As they drew closer to the town line, David saw small crosses erected in the grass on either side of the road, eerily similar to ones he sometimes noticed along the highway memorializing victims of automobile accidents. There were too many crosses here to count, blank white structures perhaps two feet in height, each one identical to the next. That was what he found most troubling—the sameness of all those crosses—for it spoke of some morbid unity that had taken place here, a ceremonial mourning of the collective dead.

“I don’t like those things,” Ellie said, gazing out at the crosses as they drove by.

“They’re just crosses.”

“Did all those people die here?”

“I don’t think so,” he said. It was a lie; he felt the wrongness of it on his tongue. “I think they put them here before they evacuated.”

“Crosses mean someone’s dead,” Ellie said flatly.

David said nothing.

“Where did the rest of the people go?” she asked.

“Someplace else.”

“Why are we here?”

“Because no one else is.”

“So people left this place because of the disease,” Ellie said. It wasn’t a question.

“According to the newspaper, yeah,” David said.

“That means the disease was worse here than in other places.”

David nodded. The white crosses blurred together as he drove.

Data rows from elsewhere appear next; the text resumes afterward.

Definition Dasher_ClosePath d : option Dasher :=
  let sx := d_sx (d_points d) in
  let sy := d_sy (d_points d) in
  d ← Dasher_LineTo sx sy d;
  d ← (if 0 <? firstSegidx (d_first d) then
         let d := if negb (dashOn (d_place d)) || needsMoveTo d then d_say (MoveTo sx sy) d else d in
         emitFirstSegments d
       else Some d);
  Dasher_MoveTo sx sy d.

Definition Dasher_PathDone d : option Dasher :=
  d ← (if 0 <? firstSegidx (d_first d) then
         emitFirstSegments (d_say (MoveTo (d_sx (d_points d)) (d_sy (d_points d))) d)
       else Some d);
  Some (d_say PathDone d).

(** The functions [Dasher_init] installs. *)
Definition Dasher_call (c : call) d : option Dasher :=
  match c with
  | MoveTo x y => Dasher_MoveTo x y d
  | LineTo x y => Dasher_LineTo x y d
  | QuadTo xc yc x y => Dasher_QuadTo xc yc x y d
  | CurveTo xc0 yc0 xc1 yc1 x y => Dasher_CurveTo xc0 yc0 xc1 yc1 x y d
  | ClosePath => Dasher_ClosePath d
  | PathDone => Dasher_PathDone d
  end.

Definition Dasher_op (c : call) d : option (Dasher * list call) :=
  d ← Dasher_call c d; Some (d_set_out [] d, d_out d).
End dasher.

(** The dasher in front of [out]. *)
Definition dasher_consumer {S} (pf : platform) (fuel : nat) (out : PathConsumer S) : PathConsumer (Dasher * S) :=
  filtered out (Dasher_op pf fuel).
(** The parts are drawn one after the other. *)
Lemma parts_lead pf type w middle nSplits o st ks : type = 6 \/ type = 8 -> alen middle = MAX_N_CURVES * 8 -> 0 <= nSplits <= MAX_N_CURVES - 1 ->
  drawing o st ks -> used st + 88 <= stack_limit ->
  exists kind lp rp st' l, for_lt (nSplits + 1) (fun i '(_, _, _, st) =>
      '(kind, lp, rp) ← (if type =? 8 then computeOffsetCubic pf w middle (i * (type - 2))
                         else computeOffsetQuad pf w middle (i * (type - 2)));
      st ← emit_offsets kind lp rp st;
      Some (kind, lp, rp, st)) (0, [], [], st) = Some (kind, lp, rp, st') /\ offsets_ok kind lp rp /\
    st_out st' = st_out st ++ l /\ drawing (o ++ l) st' ks /\ used st' <= used st + 88.
Proof.
  unfold MAX_N_CURVES. intros Hty Hm Hn Hd Hu.
  match goal with |- context [for_lt (nSplits + 1) ?body ?s0] =>
    destruct (for_lt_inv (fun i (s : Z * list jfloat * list jfloat * Stroker) => let '(kind, lp, rp, st1) := s in
      (0 < i -> offsets_ok kind lp rp) /\ exists l, st_out st1 = st_out st ++ l /\ drawing (o ++ l) st1 ks /\ used st1 <= used st + 8 * i)
      (nSplits + 1) body s0) as ([[[kind lp] rp] st'] & -> & Hk & l & Ho & Hd' & Hu') end.
  - split; [lia|]. exists []. rewrite !app_nil_r. split; [done|]. split; [done|lia].
  - intros i [[[kind lp] rp] st1] Hi (_ & l & Ho & Hd1 & Hu1).
    assert (Hoff : exists kind lp rp, (if type =? 8 then computeOffsetCubic pf w middle (i * (type - 2)) else computeOffsetQuad pf w middle (i * (type - 2)))
      = Some (kind, lp, rp) /\ offsets_ok kind lp rp).
    { destruct Hty as [-> | ->]; cbn [Z.eqb Pos.eqb]; [apply computeOffsetQuad_ok|apply computeOffsetCubic_ok]; lia. }
    destruct Hoff as (kind' & lp' & rp' & -> & Hok). mred.
    destruct (drawing_draws 8 _ _ _ _ (emit_offsets_draws kind' lp' rp' Hok) Hd1 ltac:(lia)) as (st2 & l2 & -> & O2 & D2 & U2 & _). mred.
    eexists. split; [done|]. split; [done|]. exists (l ++ l2). rewrite !app_assoc. split; [by rewrite O2, Ho|]. split; [done|lia].
  - exists kind, lp, rp, st', l. split; [done|]. split; [apply Hk; lia|]. split; [done|]. split; [done|]. lia.
Qed.

Lemma drawing_scratch o st ks m ts : alen m = MAX_N_CURVES * 8 -> alen ts = MAX_N_CURVES - 1 -> drawing o st ks -> drawing o (st_set_scratch m ts st) ks.
Proof.
  intros Hm Ht (Hp & p & x & y & l & cs & Eo & Hl & Ho & Hg & Hx & Hy). split; [done|]. exists p, x, y, l, cs. cbn.
  destruct Hg. repeat (split; [done|]). done.
Qed.

Lemma subpath_scratch o st ks m : alen m = MAX_N_CURVES * 8 -> at_subpath o st ks -> at_subpath o (st_set_scratch m (st_subdivTs st) st) ks.
Proof.
  intros Hm [Hd|(Hp & Hg & Hr)]; [left|right].
  - apply drawing_scratch; [done| |done]. by destruct Hd as (_ & ? & ? & ? & ? & ? & _ & _ & _ & [] & _).
  - destruct Hg. done.
Qed.

Definition curve_leads (f : Stroker -> option Stroker) (o : list call) (st : Stroker) (ks : list bool) : Prop :=
  exists st' l, f st = Some st' /\ st_out st' = st_out st ++ l /\ drawing (o ++ l) st' ks /\ used st' <= used st + 102.

Lemma stroke_curve_leads pf type dxs dys dxf dyf xf yf o st ks : type = 6 \/ type = 8 -> at_subpath o st ks -> used st + 102 <= stack_limit ->
  curve_leads (stroke_curve pf type dxs dys dxf dyf xf yf) o st ks.
Proof.
  intros Hty Ha Hu. unfold curve_leads, stroke_curve. destruct (normalized dxs dys) as [ux uy]. destruct (normalized dxf dyf) as [vx vy].
  set (w := lineWidth2 st). destruct (computeOffset ux uy w) as [mx my]. set (c := st_cur st).
  destruct (drawJoin_leads (e_dx c) (e_dy c) ux uy (e_mx c) (e_my c) mx my o st ks Ha ltac:(lia))
    as (st1 & l1 & E1 & O1 & D1 & U1 & _). fold c in E1. rewrite E1. mred. clear E1.
  pose proof D1 as (_ & ? & ? & ? & ? & ? & _ & _ & _ & [_ Hm Ht] & _).
  destruct (findSubdivPoints_ok pf (st_middle st1) (st_subdivTs st1) type w) as (n & ts & -> & Hn & Hts & _); [rewrite Hm; unfold MAX_N_CURVES; lia|done|]. mred.
  destruct (split_middle_ok type n ts (st_middle st1) Hty Hn Hts Hm) as (m & -> & Hm'). mred.
  destruct (parts_lead pf type w m n (o ++ l1) (st_set_scratch m ts st1) ks Hty Hm' Hn ltac:(by apply drawing_scratch))
    as (kind & lp & rp & st2 & l2 & E2 & (Hk & Hlp & Hrp) & O2 & D2 & U2); [unfold used in *; cbn; lia|].
  rewrite E2. mred. clear E2. do 4 step_aget. eexists _, (l1 ++ l2). split; [done|].
  split; [cbn; by rewrite O2, app_assoc; cbn; rewrite O1|]. rewrite app_assoc. split; [by apply drawing_at|].
  unfold used in *. cbn in *. lia.
Qed.

Lemma astore_ok {A} (vs : list A) : forall m i, 0 <= i -> i + alen vs <= alen m -> exists m', astore m i vs = Some m' /\ alen m' = alen m.
Proof.
  induction vs as [|v vs IH]; intros m i Hi Hl; [by exists m|]. cbn [astore]. rewrite alen_cons in Hl. pose proof (alen_nonneg vs).
  destruct (aset_step m i v) as (m1 & -> & Hl1 & _); [lia|]. mred. destruct (IH m1 (i + 1)) as (m' & E & Hl'); [lia|lia|].
  exists m'. split; [done|congruence].
Qed.

Lemma subpath_middle o st ks : at_subpath o st ks -> alen (st_middle st) = MAX_N_CURVES * 8.
Proof. intros [(_ & ? & ? & ? & ? & ? & _ & _ & _ & [] & _)|(_ & [] & _)]; done. Qed.

(** A curve that is a point is drawn as a line to where it is. *)
Lemma point_leads x y o st ks : at_subpath o st ks -> used st + 102 <= stack_limit -> curve_leads (Stroker_lineTo x y) o st ks.
Proof.
  intros Ha Hu. destruct (lineTo_leads x y o st ks Ha ltac:(lia)) as (st' & l & E & O & D & U & _). exists st', l.
  repeat (split; [done|]). lia.
Qed.

Lemma curveTo_leads pf x1 y1 x2 y2 x3 y3 o st ks : at_subpath o st ks -> used st + 102 <= stack_limit ->
  curve_leads (Stroker_curveTo pf x1 y1 x2 y2 x3 y3) o st ks.
Proof.
  intros Ha Hu. unfold curve_leads, Stroker_curveTo. cbv zeta. set (x0 := e_x (st_cur st)). set (y0 := e_y (st_cur st)).
  pose proof (subpath_middle _ _ _ Ha) as Hm.
  destruct (astore_ok [x0; y0; x1; y1; x2; y2; x3; y3] (st_middle st) 0) as (m & -> & Hm'); [lia|rewrite Hm; unfold MAX_N_CURVES; autorewrite with alen; lia|].
  mred. rewrite Hm in Hm'. pose proof (subpath_scratch _ _ _ m Hm' Ha) as Ha'. set (st1 := st_set_scratch m (st_subdivTs st) st) in *.
  change (used st) with (used st1) in *. change (st_out st) with (st_out st1).
  repeat (match goal with |- context [let '(_, _) := ?p in _] => destruct p end).
  match goal with |- context [if ?b then Stroker_lineTo _ _ _ else _] => destruct b end.
  - by apply point_leads.
  - apply stroke_curve_leads; [by right|done|done].
Qed.

Lemma quadTo_leads pf x1 y1 x2 y2 o st ks : at_subpath o st ks -> used st + 102 <= stack_limit ->
  curve_leads (Stroker_quadTo pf x1 y1 x2 y2) o st ks.
Proof.
  intros Ha Hu. unfold curve_leads, Stroker_quadTo. cbv zeta. set (x0 := e_x (st_cur st)). set (y0 := e_y (st_cur st)).
  pose proof (subpath_middle _ _ _ Ha) as Hm.
  destruct (astore_ok [x0; y0; x1; y1; x2; y2] (st_middle st) 0) as (m & -> & Hm'); [lia|rewrite Hm; unfold MAX_N_CURVES; autorewrite with alen; lia|].
  mred. rewrite Hm in Hm'. pose proof (subpath_scratch _ _ _ m Hm' Ha) as Ha'. set (st1 := st_set_scratch m (st_subdivTs st) st) in *.
  change (used st) with (used st1) in *. change (st_out st) with (st_out st1).
  repeat (match goal with |- context [let '(_, _) := ?p in _] => destruct p end).
  match goal with |- context [if ?b then Stroker_lineTo _ _ _ else _] => destruct b end.
  - by apply point_leads.
  - apply stroke_curve_leads; [by left|done|done].
Qed.

(** ** Whole paths *)

(** What the subpaths of a path are, given what came before: [true] is a closed one.  A
    move and a close make a dot, an outline like that of an open subpath. *)
Fixpoint subpaths (prev : Z) (path : list call) : list bool :=
  match path with
  | [] => if prev =? DRAWING_OP_TO then [false] else []
  | MoveTo _ _ :: path => (if prev =? DRAWING_OP_TO then [false] else []) ++ subpaths MOVE_TO path
  | ClosePath :: path =>
      if prev =? DRAWING_OP_TO then true :: subpaths CLOSE path
      else (if prev =? CLOSE then [] else [false]) ++ subpaths prev path
  | PathDone :: path => subpaths prev path
  | _ :: path => subpaths DRAWING_OP_TO path
  end.

Definition not_done (c : call) : Prop := c <> PathDone.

“What if it’s still here?” she said.

“What’s that?”

“The disease,” she said. “The Folly. What if it’s still around, hanging in the air or something?”

“I’m not sure it works that way.”

“But it might.”

He glanced at her. “You’re immune, Ellie. You’re safe.”

“But what about you?”

He smiled wanly at her. “I’ll be fine, too,” he told her. Thinking, That son of a bitch Kapoor won’t get inside my head with his lies and his tricks.

They drove beneath an overpass. American flags hung from the ramparts, and there were stuffed animals tied to the chain-link fencing. A plastic doll’s head dangled from a length of rope like some primitive trap. In startling white letters, someone had spray-painted across the roadway a single, blinding word:



CROATOAN





“What’s that word mean?” Ellie asked.

“I don’t know,” he said, though he recalled a history lesson from his school days about a group of settlers who mysteriously vanished from Roanoke Island in the sixteenth century, leaving no trace behind, save for the word croatoan carved in the trunk of a tree. He thought it best not to mention this to his daughter.

“I don’t like this place,” she said. She had gathered her shoe box into her lap again and was now running her fingers along the three eggs inside the nest. “It’s scary.”

“It’s just a town,” he assured her, wondering just how confident his voice sounded. “It’s roads and buildings and cars. There’s nothing here to be afraid of.”

“There’s nothing,” she said, and David couldn’t be sure if she was repeating part of what he said or if she was making some observation of her own. Perhaps trying to convince herself. “It’s not just a town,” she added. David did not ask her to elaborate.

Just before the city line, they were greeted by a road sign welcoming them to Goodwin, Kentucky. It was incongruous, though, since it was posted on what remained of a chain-link fence outfitted in concertina wire. Several sections of the fence had been knocked down, including the part that should have run across the roadway. The place had been quarantined at some point, too. David drove through, feeling his skin prickle. There were more white crosses here, and someone had painted a crude biohazard symbol on a tree trunk in neon orange.